After finding the line with "Definition pml4_entry_is_present : Z" in the data below, set down exactly each line through the one with "- rewrite Z.testbit_ones_nonneg", inclusive, and stop there.

[Opening RECORDS FOR THIS TASK section]

(* ===== verification/PtOps.v ===== *)
(** * PtOps: the operations on table entries, src/sys/ptops.c

    The functions of the four levels have the same bodies, with constants of
    the same values (src/include/sys/paging.h): one definition serves the four
    names of each operation.  An entry is a 64-bit number; [bool] is an
    enumeration, so a predicate returns the masked bit, not 0 or 1. *)
From S2P Require Import Prelude.

Definition PTE_PRESENT : Z := 1.
Definition PTE_WRITABLE : Z := 2.
Definition PTE_USER : Z := 4.
Definition PTE_FRAME : Z := 0x0000FFFFFFFFF000.

(** [~x] on 64 bits. *)
Definition not64 (x : Z) : Z := Z.lxor x (2 ^ 64 - 1).

Definition pte_entry_add_attr (e attr : Z) : Z := Z.lor e attr.
Definition pte_entry_del_attr (e attr : Z) : Z := Z.land e (not64 attr).
Definition pte_entry_set_frame (e phy_addr : Z) : Z :=
  Z.lor (Z.land e (not64 PTE_FRAME)) (u64 (Z.shiftl phy_addr 12)).
Definition pte_entry_get_pfn (e : Z) : Z := Z.land e PTE_FRAME.
Definition pte_entry_is_writable (e : Z) : Z := Z.land e PTE_WRITABLE.
Definition pte_entry_is_present (e : Z) : Z := Z.land e PTE_PRESENT.
Definition pte_entry_is_user (e : Z) : Z := Z.land e PTE_USER.

(** The page-directory, page-directory-pointer and top levels. *)
Definition pde_entry_add_attr : Z → Z → Z := pte_entry_add_attr.
Definition pde_entry_del_attr : Z → Z → Z := pte_entry_del_attr.
Definition pde_entry_set_frame : Z → Z → Z := pte_entry_set_frame.
Definition pde_entry_get_pfn : Z → Z := pte_entry_get_pfn.
Definition pde_entry_is_writable : Z → Z := pte_entry_is_writable.
Definition pde_entry_is_present : Z → Z := pte_entry_is_present.
Definition pde_entry_is_user : Z → Z := pte_entry_is_user.
Definition pdp_entry_add_attr : Z → Z → Z := pte_entry_add_attr.
Definition pdp_entry_del_attr : Z → Z → Z := pte_entry_del_attr.
Definition pdp_entry_set_frame : Z → Z → Z := pte_entry_set_frame.
Definition pdp_entry_get_pfn : Z → Z := pte_entry_get_pfn.
Definition pdp_entry_is_writable : Z → Z := pte_entry_is_writable.
Definition pdp_entry_is_present : Z → Z := pte_entry_is_present.
Definition pdp_entry_is_user : Z → Z := pte_entry_is_user.
Definition pml4_entry_add_attr : Z → Z → Z := pte_entry_add_attr.
Definition pml4_entry_del_attr : Z → Z → Z := pte_entry_del_attr.
Definition pml4_entry_set_frame : Z → Z → Z := pte_entry_set_frame.
Definition pml4_entry_get_pfn : Z → Z := pte_entry_get_pfn.
Definition pml4_entry_is_writable : Z → Z := pte_entry_is_writable.
Definition pml4_entry_is_present : Z → Z := pte_entry_is_present.
Definition pml4_entry_is_user : Z → Z := pte_entry_is_user.

(** ** Bits *)

Lemma testbit_mask o n i : 0 <= o → 0 <= n → 0 <= i →
  Z.testbit (Z.shiftl (Z.ones n) o) i = (o <=? i) && (i <? o + n).
Proof.
  intros Ho Hn Hi. rewrite Z.shiftl_spec by done. destruct (Z.leb_spec o i); cbn [andb].
  - rewrite Z.testbit_ones_nonneg by lia. destruct (Z.ltb_spec (i - o) n), (Z.ltb_spec i (o + n)); done || lia.
  - apply Z.testbit_neg_r. lia.
Qed.

Lemma frame_bits i : 0 <= i → Z.testbit PTE_FRAME i = (12 <=? i) && (i <? 48).
Proof. intros. change PTE_FRAME with (Z.shiftl (Z.ones 36) 12). by apply testbit_mask. Qed.

Lemma not64_spec x i : 0 <= i < 64 → Z.testbit (not64 x) i = negb (Z.testbit x i).
Proof.
  intros. unfold not64. change (2 ^ 64 - 1) with (Z.ones 64). rewrite Z.lxor_spec, Z.testbit_ones_nonneg by lia.
  rewrite (proj2 (Z.ltb_lt i 64)) by lia. apply xorb_true_r.
Qed.

(** The frame stored by [set_frame] is the page whose *number* is given:
    for a page number below 2^36 [get_pfn] returns 4096 times it, the flags in
    the low twelve bits and the bits above the frame are kept, and adding and
    deleting an attribute set and clear exactly its bits. *)
Theorem set_frame_get_pfn e n attr i :
  0 <= n < 2 ^ 36 → 0 <= i < 64 →
  pte_entry_get_pfn (pte_entry_set_frame e n) = 4096 * n ∧
  (i < 12 ∨ 48 <= i → Z.testbit (pte_entry_set_frame e n) i = Z.testbit e i) ∧
  Z.testbit (pte_entry_add_attr e attr) i = Z.testbit e i || Z.testbit attr i ∧
  Z.testbit (pte_entry_del_attr e attr) i = Z.testbit e i && negb (Z.testbit attr i).
Proof.
  intros Hn Hi.
  assert (Es : u64 (Z.shiftl n 12) = Z.shiftl n 12) by (apply u64_small; rewrite Z.shiftl_mul_pow2 by lia; lia).
  assert (Hbit : ∀ j, 0 <= j → Z.testbit (pte_entry_set_frame e n) j =
    Z.testbit (Z.land e (not64 PTE_FRAME)) j || Z.testbit n (j - 12)).
  { intros j Hj. unfold pte_entry_set_frame. by rewrite Z.lor_spec, Es, Z.shiftl_spec. }
  assert (Hhigh : ∀ j, 36 <= j → Z.testbit n j = false).
  { intros j Hj. destruct (decide (n = 0)) as [->|]; [apply Z.bits_0|]. apply Z.bits_above_log2; [lia|].
    apply Z.log2_lt_pow2; [lia|]. eapply Z.lt_le_trans; [apply Hn|apply Z.pow_le_mono_r; lia]. }
  split_and!.
  - change (4096 * n) with (2 ^ 12 * n). rewrite Z.mul_comm, <- Z.shiftl_mul_pow2 by lia.
    apply Z.bits_inj'. intros j Hj. unfold pte_entry_get_pfn. rewrite Z.land_spec, Hbit, frame_bits, Z.shiftl_spec by done.
    destruct (Z.leb_spec 12 j); cbn [andb]; [|rewrite andb_false_r; symmetry; apply Z.testbit_neg_r; lia].
    destruct (Z.ltb_spec j 48); [|by rewrite andb_false_r, Hhigh by lia].
    rewrite Z.land_spec, not64_spec, frame_bits by lia. rewrite (proj2 (Z.leb_le 12 j)), (proj2 (Z.ltb_lt j 48)) by lia.
    cbn [andb negb]. by rewrite andb_false_r, andb_true_r.
  - intros Hout. rewrite Hbit, Z.land_spec, not64_spec, frame_bits by lia.
    assert ((12 <=? i) && (i <? 48) = false) as -> by (destruct (Z.leb_spec 12 i), (Z.ltb_spec i 48); done || lia).
    cbn [negb]. rewrite andb_true_r. destruct Hout as [Hlo|Hhi].
    + by rewrite (Z.testbit_neg_r n), orb_false_r by lia.
    + by rewrite Hhigh, orb_false_r by lia.
  - unfold pte_entry_add_attr. by rewrite Z.lor_spec.
  - unfold pte_entry_del_attr. by rewrite Z.land_spec, not64_spec.
Qed.

Lemma set_frame_get_pfn_witness : pte_entry_get_pfn (pte_entry_set_frame 7 5) = 20480.
Proof. exact (proj1 (set_frame_get_pfn 7 5 0 0 ltac:(lia) ltac:(lia))). Defined.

[Closing RECORDS FOR THIS TASK section]

## RESPONSE
Definition pml4_entry_is_present : Z → Z := pte_entry_is_present.
Definition pml4_entry_is_user : Z → Z := pte_entry_is_user.

(** ** Bits *)

Lemma testbit_mask o n i : 0 <= o → 0 <= n → 0 <= i →
  Z.testbit (Z.shiftl (Z.ones n) o) i = (o <=? i) && (i <? o + n).
Proof.
  intros Ho Hn Hi. rewrite Z.shiftl_spec by done. destruct (Z.leb_spec o i); cbn [andb].
  - rewrite Z.testbit_ones_nonneg by lia. destruct (Z.ltb_spec (i - o) n), (Z.ltb_spec i (o + n)); done || lia.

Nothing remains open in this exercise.